● **EXERCISE**
Please repeat exactly the lines below from the one containing "Definition one_user_db : Db" down to the one containing "- intros [[= ->]|Hin]%elem_of_cons;", both included, and nothing else.

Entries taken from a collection
++++++++

Lemma run_schedule_read_only sch d ts c' :
  all_read_only d ts →
  run_schedule sch (d, ts) = Some c' →
  c'.1 = d.
Proof.
  revert ts. induction sch as [|i sch IH]; intros ts Hts; simpl.
  - by intros [= <-].
  - destruct (sched_step i (d, ts)) as [[d1 ts1]|] eqn:Hs; [|done]. simpl.
    destruct (sched_step_read_only i d ts _ Hts Hs) as [Hd Hts1].
    simpl in *. subst d1. by apply IH.
Qed.

(** X8: on a store that holds at least one user, requests to the two routes
    never write, however many of them run concurrently and however their
    ORM calls interleave: after any schedule the store is the one the
    requests started from. *)
Theorem seeded_store_is_safe_under_concurrency
    (d : Db) (routes : list Route) (sch : list nat) :
  user_table d ≠ [] →
  from_option (λ c', c'.1 = d) True
    (run_schedule sch (d, spawn <$> routes)).
Proof.
  intros Hd.
  destruct (run_schedule sch (d, spawn <$> routes)) as [c'|] eqn:H; [|done].
  simpl. apply (run_schedule_read_only sch d (spawn <$> routes)); [|done].
  apply Forall_fmap, Forall_forall. intros r _. simpl.
  by apply view_read_only.
Qed.

(** Two diagnostic requests and a home request on a store with one user,
    the two diagnostic ones alternating call by call. *)
Definition one_user_db : Db :=
  mkDb [User.make (Some 4) "eve" "eve@example.com" None "h"]
       [Todo.make (Some 1) "Read" (Some 4)].

Definition alternating : list nat :=
  [0; 1; 0; 1; 0; 1; 0; 1; 0; 1; 0; 1; 0; 1; 0; 1].

Lemma seeded_store_is_safe_under_concurrency_witness :
  from_option (λ c', c'.1 = one_user_db) True
    (run_schedule alternating
       (one_user_db, spawn <$> [RouteTestDb; RouteTestDb; RouteHome])).
Proof.
  apply (seeded_store_is_safe_under_concurrency one_user_db
    [RouteTestDb; RouteTestDb; RouteHome] alternating).
  discriminate.
Defined.

Example alternating_completes :
  observe (λ _ ts, statuses ts)
    (run_schedule alternating
       (one_user_db, spawn <$> [RouteTestDb; RouteTestDb; RouteHome]))
  = Some [Some 200; Some 200; Some 200].
Proof. by vm_compute. Qed.

(** ** Primary keys *)

Lemma next_id_above ks k : Some k ∈ ks → k < next_id ks.
Proof.
  unfold next_id, omap. induction ks as [|[j|] ks IH]; simpl.
  - by intros ?%elem_of_nil.
  - intros [[= ->]|Hin]%elem_of_cons; [lia|]. specialize (IH Hin). lia.
  - intros [?|Hin]%elem_of_cons; [done|]. by apply IH.
Qed.

Lemma keys_ok_snoc ks : keys_ok ks → keys_ok (ks ++ [Some (next_id ks)]).
Proof.
  intros [Hsome Hnodup]. split.
  - apply Forall_app. split; [done|]. by repeat constructor.
  - apply NoDup_app. split; [done|]. split; [|apply NoDup_singleton].
    intros k Hin ->%list_elem_of_singleton.
    apply next_id_above in Hin. lia.
Qed.

Lemma insert_user_keys_ok u d : db_keys_ok d → db_keys_ok (insert_user u d).2.
Proof.
  intros [Hu Hx]. split; simpl; [|done].
  rewrite fmap_app. by apply keys_ok_snoc.
Qed.

Lemma insert_todo_keys_ok x d : db_keys_ok d → db_keys_ok (insert_todo x d).2.
Proof.
  intros [Hu Hx]. split; simpl; [done|].
  rewrite fmap_app. by apply keys_ok_snoc.
Qed.

Lemma foldl_flush_one_keys_ok hs acc :
  db_keys_ok acc.1 → db_keys_ok (foldl flush_one acc hs).1.
Proof.
  revert acc. induction hs as [|h hs IH]; intros [d hp] Hd; [done|].
  simpl. apply IH. simpl in Hd.
  destruct (hp !! h) as [[u|x]|]; simpl; [| |done].
  - by apply insert_user_keys_ok.
  - by apply insert_todo_keys_ok.
Qed.

Lemma exec_keys_ok {X} (e : Op X) d s :
  db_keys_ok d → db_keys_ok (exec e d s).1.2.
Proof.
  intros Hd. destruct e; simpl; try done.
  unfold flush.
  pose proof (foldl_flush_one_keys_ok (pending s) (d, heap s) Hd) as H.
  by destruct (foldl flush_one (d, heap s) (pending s)).
Qed.

Lemma run_keys_ok {A} (p : Prog A) f d s :
  db_keys_ok d → db_keys_ok (run p f d s).2.
Proof.
  revert f d s. induction p as [a|X e k IH]; intros f d s Hd; [done|].
  simpl. pose proof (exec_keys_ok e d s Hd) as He.
  destruct (exec e d s) as [[x d1] s1]. simpl in He.
  destruct (touches_store e); [destruct f as [[|n]|]|];
    try done; by apply IH.
Qed.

++++++++

● **OUTPUT OF THE EXERCISE**
Definition one_user_db : Db :=
  mkDb [User.make (Some 4) "eve" "eve@example.com" None "h"]
       [Todo.make (Some 1) "Read" (Some 4)].

Definition alternating : list nat :=
  [0; 1; 0; 1; 0; 1; 0; 1; 0; 1; 0; 1; 0; 1; 0; 1].

Lemma seeded_store_is_safe_under_concurrency_witness :
  from_option (λ c', c'.1 = one_user_db) True
    (run_schedule alternating
       (one_user_db, spawn <$> [RouteTestDb; RouteTestDb; RouteHome])).
Proof.
  apply (seeded_store_is_safe_under_concurrency one_user_db
    [RouteTestDb; RouteTestDb; RouteHome] alternating).
  discriminate.
Defined.

Example alternating_completes :
  observe (λ _ ts, statuses ts)
    (run_schedule alternating
       (one_user_db, spawn <$> [RouteTestDb; RouteTestDb; RouteHome]))
  = Some [Some 200; Some 200; Some 200].
Proof. by vm_compute. Qed.

(** ** Primary keys *)

Lemma next_id_above ks k : Some k ∈ ks → k < next_id ks.
Proof.
  unfold next_id, omap. induction ks as [|[j|] ks IH]; simpl.
  - by intros ?%elem_of_nil.
  - intros [[= ->]|Hin]%elem_of_cons; [lia|]. specialize (IH Hin). lia.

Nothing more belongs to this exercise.